- **Exercise details**: Repeat exactly the lines of the entries below from the one with "- pose proof" through the one with "by (rewrite <- Hfa; now left).", both ends included, and nothing else.

- **Records supplied**:
[Start of Attachment]

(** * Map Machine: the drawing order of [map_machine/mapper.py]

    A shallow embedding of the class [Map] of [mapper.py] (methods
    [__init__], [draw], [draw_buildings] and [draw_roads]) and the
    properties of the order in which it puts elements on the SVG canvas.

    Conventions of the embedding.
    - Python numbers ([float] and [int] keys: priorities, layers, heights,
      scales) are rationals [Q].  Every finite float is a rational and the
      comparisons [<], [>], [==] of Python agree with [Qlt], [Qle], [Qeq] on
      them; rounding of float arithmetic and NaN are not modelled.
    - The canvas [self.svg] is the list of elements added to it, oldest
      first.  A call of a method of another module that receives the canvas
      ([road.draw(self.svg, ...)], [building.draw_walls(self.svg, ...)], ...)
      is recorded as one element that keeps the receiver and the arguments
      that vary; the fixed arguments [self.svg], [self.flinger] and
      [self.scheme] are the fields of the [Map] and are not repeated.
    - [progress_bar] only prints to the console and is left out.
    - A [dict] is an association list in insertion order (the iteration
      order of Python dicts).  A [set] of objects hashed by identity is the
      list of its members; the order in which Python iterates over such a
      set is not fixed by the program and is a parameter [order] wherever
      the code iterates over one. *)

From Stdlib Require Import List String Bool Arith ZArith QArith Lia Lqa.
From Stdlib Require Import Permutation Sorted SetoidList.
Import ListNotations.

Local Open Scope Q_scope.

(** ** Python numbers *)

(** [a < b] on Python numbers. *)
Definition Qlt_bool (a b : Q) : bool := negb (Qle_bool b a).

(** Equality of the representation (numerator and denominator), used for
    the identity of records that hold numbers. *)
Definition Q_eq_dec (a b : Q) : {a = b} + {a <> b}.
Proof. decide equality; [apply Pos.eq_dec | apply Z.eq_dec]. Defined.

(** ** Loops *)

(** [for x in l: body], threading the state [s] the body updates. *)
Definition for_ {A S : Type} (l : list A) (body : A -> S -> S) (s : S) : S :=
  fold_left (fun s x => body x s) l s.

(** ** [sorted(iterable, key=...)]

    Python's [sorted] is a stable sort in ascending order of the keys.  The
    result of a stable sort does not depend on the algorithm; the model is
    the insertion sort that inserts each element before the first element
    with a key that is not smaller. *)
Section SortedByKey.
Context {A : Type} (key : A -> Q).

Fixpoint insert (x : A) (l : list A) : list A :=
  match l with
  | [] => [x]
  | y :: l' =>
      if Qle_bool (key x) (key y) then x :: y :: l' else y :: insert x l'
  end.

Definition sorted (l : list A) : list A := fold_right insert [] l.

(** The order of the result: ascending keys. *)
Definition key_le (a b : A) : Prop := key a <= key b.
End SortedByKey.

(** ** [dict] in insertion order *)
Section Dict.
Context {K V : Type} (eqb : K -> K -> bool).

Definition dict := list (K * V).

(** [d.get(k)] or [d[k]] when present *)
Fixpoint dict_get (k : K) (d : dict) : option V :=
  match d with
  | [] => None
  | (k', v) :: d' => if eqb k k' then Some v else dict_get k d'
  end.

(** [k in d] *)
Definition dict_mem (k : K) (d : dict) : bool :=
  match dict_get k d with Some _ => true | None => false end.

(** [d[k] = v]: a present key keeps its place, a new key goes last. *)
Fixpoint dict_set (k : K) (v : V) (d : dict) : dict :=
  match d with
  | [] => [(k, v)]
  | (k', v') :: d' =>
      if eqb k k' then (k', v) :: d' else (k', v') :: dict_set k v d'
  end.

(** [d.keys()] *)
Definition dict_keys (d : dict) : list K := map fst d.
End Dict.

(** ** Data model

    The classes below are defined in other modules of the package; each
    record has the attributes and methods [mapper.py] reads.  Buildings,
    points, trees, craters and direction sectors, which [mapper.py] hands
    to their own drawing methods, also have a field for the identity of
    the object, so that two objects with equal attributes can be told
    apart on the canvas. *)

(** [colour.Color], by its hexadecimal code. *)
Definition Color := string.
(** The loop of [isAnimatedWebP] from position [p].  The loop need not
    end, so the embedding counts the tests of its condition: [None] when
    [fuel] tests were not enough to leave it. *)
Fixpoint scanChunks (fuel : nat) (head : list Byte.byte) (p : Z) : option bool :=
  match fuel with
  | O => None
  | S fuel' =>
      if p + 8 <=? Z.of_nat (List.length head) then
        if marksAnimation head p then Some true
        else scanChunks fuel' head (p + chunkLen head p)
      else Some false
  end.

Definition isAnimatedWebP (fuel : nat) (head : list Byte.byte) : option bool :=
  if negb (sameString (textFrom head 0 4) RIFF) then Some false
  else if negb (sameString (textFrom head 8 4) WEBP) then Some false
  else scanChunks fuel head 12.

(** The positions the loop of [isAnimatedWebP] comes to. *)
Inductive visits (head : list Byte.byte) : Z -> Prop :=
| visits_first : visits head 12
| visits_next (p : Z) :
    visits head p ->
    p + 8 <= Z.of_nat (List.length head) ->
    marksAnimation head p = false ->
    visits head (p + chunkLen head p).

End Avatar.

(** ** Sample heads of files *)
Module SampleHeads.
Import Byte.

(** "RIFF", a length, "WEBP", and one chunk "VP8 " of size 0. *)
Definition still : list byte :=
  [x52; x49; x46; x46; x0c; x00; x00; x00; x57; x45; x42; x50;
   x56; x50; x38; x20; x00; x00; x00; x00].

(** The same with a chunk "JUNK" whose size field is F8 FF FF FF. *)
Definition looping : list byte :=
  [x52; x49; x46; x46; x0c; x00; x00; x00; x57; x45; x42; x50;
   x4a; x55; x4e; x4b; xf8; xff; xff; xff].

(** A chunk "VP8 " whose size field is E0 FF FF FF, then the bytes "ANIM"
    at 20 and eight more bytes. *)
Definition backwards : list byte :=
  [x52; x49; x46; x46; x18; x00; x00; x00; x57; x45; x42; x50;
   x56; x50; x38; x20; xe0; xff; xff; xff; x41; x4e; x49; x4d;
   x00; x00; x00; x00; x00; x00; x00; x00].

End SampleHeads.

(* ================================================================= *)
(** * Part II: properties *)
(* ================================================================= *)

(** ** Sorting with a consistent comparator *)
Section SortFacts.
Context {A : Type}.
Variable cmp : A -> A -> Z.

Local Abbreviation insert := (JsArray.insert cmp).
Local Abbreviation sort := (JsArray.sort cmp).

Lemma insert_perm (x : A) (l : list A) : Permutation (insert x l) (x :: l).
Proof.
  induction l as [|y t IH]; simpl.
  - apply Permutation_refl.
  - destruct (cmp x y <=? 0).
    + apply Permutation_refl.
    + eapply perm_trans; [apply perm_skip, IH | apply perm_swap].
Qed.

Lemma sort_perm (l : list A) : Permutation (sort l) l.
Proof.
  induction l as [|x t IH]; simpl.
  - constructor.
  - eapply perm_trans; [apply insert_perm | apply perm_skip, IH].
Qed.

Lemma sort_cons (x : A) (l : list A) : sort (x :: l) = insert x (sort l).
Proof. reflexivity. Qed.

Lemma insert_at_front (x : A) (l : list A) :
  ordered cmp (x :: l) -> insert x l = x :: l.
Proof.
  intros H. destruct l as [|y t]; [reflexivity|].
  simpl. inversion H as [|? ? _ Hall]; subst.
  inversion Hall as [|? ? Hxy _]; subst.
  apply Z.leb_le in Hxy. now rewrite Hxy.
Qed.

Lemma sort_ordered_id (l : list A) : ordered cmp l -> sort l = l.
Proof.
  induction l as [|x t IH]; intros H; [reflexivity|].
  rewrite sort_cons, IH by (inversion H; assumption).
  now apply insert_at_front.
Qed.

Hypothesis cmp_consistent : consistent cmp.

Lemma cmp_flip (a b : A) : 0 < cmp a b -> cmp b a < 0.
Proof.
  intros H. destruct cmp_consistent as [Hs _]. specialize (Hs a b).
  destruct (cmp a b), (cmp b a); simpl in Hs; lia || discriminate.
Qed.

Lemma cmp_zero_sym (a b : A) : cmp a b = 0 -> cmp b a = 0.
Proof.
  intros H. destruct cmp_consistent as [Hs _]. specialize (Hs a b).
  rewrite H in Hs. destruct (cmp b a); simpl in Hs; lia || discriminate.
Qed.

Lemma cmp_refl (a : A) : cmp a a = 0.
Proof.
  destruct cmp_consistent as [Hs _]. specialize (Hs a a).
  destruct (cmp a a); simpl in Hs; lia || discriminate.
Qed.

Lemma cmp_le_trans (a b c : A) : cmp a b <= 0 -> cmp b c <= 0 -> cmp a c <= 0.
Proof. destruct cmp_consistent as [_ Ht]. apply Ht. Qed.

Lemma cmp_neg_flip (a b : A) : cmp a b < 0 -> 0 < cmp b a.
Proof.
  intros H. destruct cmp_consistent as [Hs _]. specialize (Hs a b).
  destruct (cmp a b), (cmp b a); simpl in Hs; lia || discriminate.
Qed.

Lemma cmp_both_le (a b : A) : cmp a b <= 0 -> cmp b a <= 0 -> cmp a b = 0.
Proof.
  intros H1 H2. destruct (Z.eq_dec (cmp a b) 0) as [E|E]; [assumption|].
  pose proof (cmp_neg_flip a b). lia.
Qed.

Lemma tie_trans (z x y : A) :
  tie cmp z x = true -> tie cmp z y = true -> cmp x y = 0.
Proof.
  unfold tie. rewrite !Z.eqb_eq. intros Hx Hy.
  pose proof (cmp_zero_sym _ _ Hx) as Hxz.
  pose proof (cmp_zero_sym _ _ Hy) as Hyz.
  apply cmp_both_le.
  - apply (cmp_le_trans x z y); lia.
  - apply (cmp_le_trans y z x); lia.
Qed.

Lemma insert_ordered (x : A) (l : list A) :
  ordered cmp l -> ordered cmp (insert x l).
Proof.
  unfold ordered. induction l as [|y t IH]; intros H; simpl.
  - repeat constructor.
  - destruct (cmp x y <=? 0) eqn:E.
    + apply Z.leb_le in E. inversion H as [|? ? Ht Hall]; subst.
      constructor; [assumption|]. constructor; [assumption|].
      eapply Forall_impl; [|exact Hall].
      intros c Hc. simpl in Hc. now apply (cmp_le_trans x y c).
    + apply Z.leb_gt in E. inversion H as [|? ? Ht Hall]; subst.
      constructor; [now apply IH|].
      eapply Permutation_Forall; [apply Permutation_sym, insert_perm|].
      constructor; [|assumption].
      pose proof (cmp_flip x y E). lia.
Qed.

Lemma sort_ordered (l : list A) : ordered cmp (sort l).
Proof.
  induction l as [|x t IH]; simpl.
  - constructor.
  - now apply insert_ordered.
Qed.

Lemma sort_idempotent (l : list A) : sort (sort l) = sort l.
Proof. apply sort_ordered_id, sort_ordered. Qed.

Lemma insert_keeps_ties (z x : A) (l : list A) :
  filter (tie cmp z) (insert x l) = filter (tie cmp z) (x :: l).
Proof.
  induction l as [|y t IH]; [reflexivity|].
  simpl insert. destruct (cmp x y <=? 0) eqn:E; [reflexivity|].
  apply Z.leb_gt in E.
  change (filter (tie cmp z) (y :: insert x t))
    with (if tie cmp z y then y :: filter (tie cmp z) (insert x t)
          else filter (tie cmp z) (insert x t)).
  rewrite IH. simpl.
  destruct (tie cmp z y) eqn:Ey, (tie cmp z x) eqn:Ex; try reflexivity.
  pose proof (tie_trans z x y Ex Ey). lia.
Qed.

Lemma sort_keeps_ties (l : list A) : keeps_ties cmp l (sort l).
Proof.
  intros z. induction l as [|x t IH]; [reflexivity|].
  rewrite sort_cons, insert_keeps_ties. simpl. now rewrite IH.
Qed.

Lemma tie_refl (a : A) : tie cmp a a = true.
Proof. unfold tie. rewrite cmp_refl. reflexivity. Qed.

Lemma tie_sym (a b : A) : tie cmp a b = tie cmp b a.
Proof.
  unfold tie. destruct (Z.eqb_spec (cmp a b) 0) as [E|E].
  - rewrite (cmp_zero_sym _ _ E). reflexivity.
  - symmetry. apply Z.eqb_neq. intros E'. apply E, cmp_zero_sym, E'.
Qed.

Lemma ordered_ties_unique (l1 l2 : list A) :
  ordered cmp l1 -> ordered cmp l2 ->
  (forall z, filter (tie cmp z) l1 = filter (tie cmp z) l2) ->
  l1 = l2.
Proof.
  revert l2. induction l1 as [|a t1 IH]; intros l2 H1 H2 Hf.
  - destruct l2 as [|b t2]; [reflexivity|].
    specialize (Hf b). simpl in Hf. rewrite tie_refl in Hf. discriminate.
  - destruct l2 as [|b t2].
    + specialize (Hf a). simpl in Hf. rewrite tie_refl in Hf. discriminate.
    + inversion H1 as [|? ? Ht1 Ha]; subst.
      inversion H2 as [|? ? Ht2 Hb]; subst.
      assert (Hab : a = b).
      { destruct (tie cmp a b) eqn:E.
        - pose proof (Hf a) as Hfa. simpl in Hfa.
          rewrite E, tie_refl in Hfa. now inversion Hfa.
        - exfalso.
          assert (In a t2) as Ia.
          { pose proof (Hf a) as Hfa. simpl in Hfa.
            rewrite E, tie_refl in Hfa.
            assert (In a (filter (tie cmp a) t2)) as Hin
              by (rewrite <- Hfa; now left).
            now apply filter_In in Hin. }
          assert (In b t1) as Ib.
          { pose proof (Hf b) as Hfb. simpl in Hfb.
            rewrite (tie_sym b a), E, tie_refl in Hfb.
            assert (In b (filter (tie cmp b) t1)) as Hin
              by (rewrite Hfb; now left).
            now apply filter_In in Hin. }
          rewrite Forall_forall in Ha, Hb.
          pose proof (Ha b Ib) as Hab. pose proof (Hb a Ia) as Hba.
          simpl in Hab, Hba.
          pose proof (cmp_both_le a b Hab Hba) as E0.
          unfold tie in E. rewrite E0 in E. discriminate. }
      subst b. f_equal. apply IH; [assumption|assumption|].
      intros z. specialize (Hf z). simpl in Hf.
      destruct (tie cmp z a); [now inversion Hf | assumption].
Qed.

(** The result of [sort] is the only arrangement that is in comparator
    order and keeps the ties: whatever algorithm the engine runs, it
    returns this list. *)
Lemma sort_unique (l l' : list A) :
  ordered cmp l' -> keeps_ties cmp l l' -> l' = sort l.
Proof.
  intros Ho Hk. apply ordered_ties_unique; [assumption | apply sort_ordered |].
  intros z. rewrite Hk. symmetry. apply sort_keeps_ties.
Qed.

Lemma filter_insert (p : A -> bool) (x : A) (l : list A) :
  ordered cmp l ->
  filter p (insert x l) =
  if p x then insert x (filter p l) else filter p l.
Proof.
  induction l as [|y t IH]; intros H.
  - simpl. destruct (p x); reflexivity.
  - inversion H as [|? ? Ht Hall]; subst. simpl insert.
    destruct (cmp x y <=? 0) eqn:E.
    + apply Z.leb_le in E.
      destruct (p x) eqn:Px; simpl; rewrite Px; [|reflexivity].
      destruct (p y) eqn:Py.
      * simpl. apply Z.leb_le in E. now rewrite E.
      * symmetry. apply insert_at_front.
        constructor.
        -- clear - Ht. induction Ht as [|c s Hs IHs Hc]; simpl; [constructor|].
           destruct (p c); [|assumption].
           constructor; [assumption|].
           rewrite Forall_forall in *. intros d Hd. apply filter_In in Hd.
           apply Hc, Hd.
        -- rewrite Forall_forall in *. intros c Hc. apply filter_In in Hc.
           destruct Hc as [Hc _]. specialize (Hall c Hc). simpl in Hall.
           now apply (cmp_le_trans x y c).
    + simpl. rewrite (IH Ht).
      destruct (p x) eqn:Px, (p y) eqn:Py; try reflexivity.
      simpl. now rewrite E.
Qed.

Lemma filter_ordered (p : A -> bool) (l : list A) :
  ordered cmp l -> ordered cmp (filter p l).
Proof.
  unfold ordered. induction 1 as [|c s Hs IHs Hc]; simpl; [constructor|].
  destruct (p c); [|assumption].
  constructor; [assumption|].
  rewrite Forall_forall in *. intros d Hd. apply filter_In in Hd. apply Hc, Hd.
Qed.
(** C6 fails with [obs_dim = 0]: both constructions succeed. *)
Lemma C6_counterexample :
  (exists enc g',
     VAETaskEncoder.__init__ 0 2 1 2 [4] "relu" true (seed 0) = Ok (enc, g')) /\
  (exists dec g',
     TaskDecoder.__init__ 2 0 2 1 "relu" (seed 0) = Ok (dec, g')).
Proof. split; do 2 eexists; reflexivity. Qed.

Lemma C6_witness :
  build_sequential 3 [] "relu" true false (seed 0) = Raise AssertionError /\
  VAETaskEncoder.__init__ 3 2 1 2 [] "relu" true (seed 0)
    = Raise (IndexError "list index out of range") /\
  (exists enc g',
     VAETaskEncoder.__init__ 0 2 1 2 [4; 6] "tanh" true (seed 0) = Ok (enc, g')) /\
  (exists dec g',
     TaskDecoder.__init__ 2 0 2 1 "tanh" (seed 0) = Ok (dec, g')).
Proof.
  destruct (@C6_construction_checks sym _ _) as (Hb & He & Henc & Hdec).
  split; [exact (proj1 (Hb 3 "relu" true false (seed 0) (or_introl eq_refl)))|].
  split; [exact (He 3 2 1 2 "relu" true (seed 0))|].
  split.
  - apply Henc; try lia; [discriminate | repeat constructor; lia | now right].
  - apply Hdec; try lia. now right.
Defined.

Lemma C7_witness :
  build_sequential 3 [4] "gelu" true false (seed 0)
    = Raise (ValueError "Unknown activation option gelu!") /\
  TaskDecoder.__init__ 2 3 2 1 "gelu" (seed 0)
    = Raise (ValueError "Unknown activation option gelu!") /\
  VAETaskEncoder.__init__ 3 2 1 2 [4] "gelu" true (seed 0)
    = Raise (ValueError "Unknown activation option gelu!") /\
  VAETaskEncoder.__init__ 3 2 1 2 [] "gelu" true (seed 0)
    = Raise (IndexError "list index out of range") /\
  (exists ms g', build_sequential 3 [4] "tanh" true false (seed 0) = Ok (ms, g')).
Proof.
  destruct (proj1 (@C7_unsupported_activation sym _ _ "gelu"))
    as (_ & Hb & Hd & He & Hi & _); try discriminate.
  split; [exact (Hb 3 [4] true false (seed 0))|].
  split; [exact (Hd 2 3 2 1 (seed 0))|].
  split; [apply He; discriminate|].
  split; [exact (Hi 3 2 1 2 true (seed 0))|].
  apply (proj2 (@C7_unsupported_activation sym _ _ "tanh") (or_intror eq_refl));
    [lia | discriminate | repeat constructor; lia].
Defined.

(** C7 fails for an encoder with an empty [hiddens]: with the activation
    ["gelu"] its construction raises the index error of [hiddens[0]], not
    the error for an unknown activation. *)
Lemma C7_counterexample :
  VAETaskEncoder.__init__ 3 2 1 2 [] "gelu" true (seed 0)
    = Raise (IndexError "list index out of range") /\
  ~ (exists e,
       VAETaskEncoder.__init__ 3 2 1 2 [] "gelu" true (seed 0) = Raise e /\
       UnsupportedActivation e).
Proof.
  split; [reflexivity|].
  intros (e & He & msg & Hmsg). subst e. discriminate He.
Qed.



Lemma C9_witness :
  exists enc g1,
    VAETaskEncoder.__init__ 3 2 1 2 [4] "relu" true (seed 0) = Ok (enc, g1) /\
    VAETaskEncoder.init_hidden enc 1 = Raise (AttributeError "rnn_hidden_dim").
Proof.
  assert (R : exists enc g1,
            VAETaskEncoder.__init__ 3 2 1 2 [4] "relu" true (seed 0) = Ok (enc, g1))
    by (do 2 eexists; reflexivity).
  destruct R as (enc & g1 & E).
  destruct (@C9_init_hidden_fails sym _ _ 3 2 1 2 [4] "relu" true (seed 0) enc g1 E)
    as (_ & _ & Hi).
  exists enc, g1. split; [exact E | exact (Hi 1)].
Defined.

[End of Attachment]

- **Response area**:
        - pose proof (Hf a) as Hfa. simpl in Hfa.
          rewrite E, tie_refl in Hfa. now inversion Hfa.
        - exfalso.
          assert (In a t2) as Ia.
          { pose proof (Hf a) as Hfa. simpl in Hfa.
            rewrite E, tie_refl in Hfa.
            assert (In a (filter (tie cmp a) t2)) as Hin
              by (rewrite <- Hfa; now left).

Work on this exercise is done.